Denny Doherty may be best remembered for his place in the Mamas and the Papas, but that wasn’t the only thing friends recalled Saturday, when the Halifax-born musician was laid to rest in his hometown.
In fact, playwright Paul Ledoux emphasized his longtime friend’s sense of humour and charm as he entered St. Stephen’s Roman Catholic Church.
“I think people will always remember Denny as a handsome, charming man with a voice that … melts your heart every time you hear it,” he said.
Doherty died at 66 on January 19th at his home in the Toronto suburb of Mississauga after suffering complications from recent surgery.
He was inducted into the Canadian Music Hall of Fame in 1996.
He left his mark on the turbulent 1960s as part of the Mamas and the Papas, the folk-pop group which became famous for hits like “California dreamin'” and “Monday, Monday.”

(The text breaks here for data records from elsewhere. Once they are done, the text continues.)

(** * ChainShield: the claims state machine and the payout ledger

    A shallow embedding of the three Solidity contracts of the repository
    (contracts/PolicyRegistry.sol, contracts/PayoutManager.sol and
    contracts/ClaimsProcessor.sol) and the properties of the specification
    that concern them.

    Conventions of the embedding:
    - a [uint256], [uint8] or [address] value is a [Z]; Solidity 0.8 checks
      every arithmetic operation and reverts with a panic when the result
      leaves the type, which is written out in [add256], [sub256], [mul256];
    - a [mapping] is a [gmap] read through a default (a key that was never
      written reads as the zero value of the type);
    - a function that can revert returns a [result]; a reverted call leaves
      the storage as it was ([commit]);
    - [msg.sender], [block.timestamp] and the answers of the external
      contracts are explicit arguments. *)

From Stdlib Require Import ZArith Lia Bool List.
From stdpp Require Import gmap strings list fin_maps.
Import ListNotations.

Open Scope Z_scope.

(** ** Common definitions *)

Abbreviation address := Z.

Definition MAX_UINT256 : Z := 2 ^ 256 - 1.
Definition MAX_UINT8 : Z := 255.

Definition is_uint256 (x : Z) : bool := (0 <=? x) && (x <=? MAX_UINT256).
Definition is_uint8 (x : Z) : bool := (0 <=? x) && (x <=? MAX_UINT8).

(** The reasons for which a call reverts: one constructor per [require]
    message of the three contracts, [Panic] for a checked arithmetic
    operation that overflows or an array access out of bounds,
    [CallReverted] for an external call to a contract that reverts, and
    [BadCalldata] for an argument outside the range of its Solidity type. *)
Inductive error : Type :=
| OnlyAdmin
| OnlyClaimsProcessor
| OnlyAIOracle
| OnlyReviewer
| OnlyCoordinator
| PolicyDoesNotExist
| PolicyNotActive
| PolicyAlreadyInactive
| PayoutAlreadyProcessed
| AmountMustBePositive
| InvalidPriceData
| InsufficientFunds
| NoBalance
| TransferFailed
| ExceedsAvailableFunds
| AlreadyReviewer
| NotReviewer
| InvalidThresholds
| InvalidPolicy
| InvalidStatus
| NotAssignedReviewer
| NoActiveReviewers
| ClaimNotFound
| Panic
| CallReverted
| BadCalldata.
(* ===== verification/_CoqProject ===== *)
-Q . S2P
Prelude.v
WireModel.v
WireCodec.v
WireRoundtrip.v
WireProps.v
Claims.v
ClaimsInv.v
ClaimsProps.v
ClaimsSystem.v
ClaimsDeadlock.v
HandleTable.v
PinTable.v
Types.v
TypesProps.v
TypesParse.v
Hierarchy.v
ClassTable.v
ClassTableProps.v
Dispatch.v
DispatchCache.v
DispatchOrder.v
DispatchScore.v
Doc.v
DocProps.v
DocLines.v
Sched.v
Driver.v
SchedEffects.v
SchedInv.v
SchedParks.v
SchedEnds.v
SchedProps.v
SchedRuns.v
SchedAnswers.v
Channel.v
ChannelSpec.v
ChannelQueue.v
ChannelProps.v
ChannelRuns.v
ChannelRoots.v
RelayLink.v
Replay.v
ReplayText.v
ReplayLoop.v
ReplaySim.v
ReplayProps.v
Supervise.v
SuperviseProps.v
Restart.v
Instr.v
Exec.v
Fuse.v
FuseMap.v
FuseSim.v
FuseProps.v
Lower.v
LowerCode.v
LowerNodes.v
LowerProps.v
Names.v
Lexical.v
NamesRel.v
NamesSim.v
NamesNodes.v
NamesProps.v
Frames.v
Activations.v
FramesMono.v
FramesSim.v
FramesProps.v
Store.v
Host.v
MapStore.v
SetStore.v
ListStore.v
KeyProps.v
MapRefine.v
MapProps.v
ListProps.v
CollProps.v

Doherty was one of only two living members from the group, and the last surviving member, Michelle Phillips, talked briefly about how difficult it was to pen the eulogy for her old bandmate.
“Denny had a blisteringly funny sense of humour – that mad Irish charm, that intelligence – that drew people to him for life,” she told hundreds who attended the service.
“Because once you were friends with Denny, you were friends forever.”
The group was only together for three years, time that was marked by drug use and destructive love triangles.
And yet they managed five albums and ten hit singles during the time leading up to their 1968 breakup.
From there Doherty went on to have a successful career in theatre and in television, including his role as the harbourmaster on the children’s show “Theodore Tugboat,” which he became known for later in life.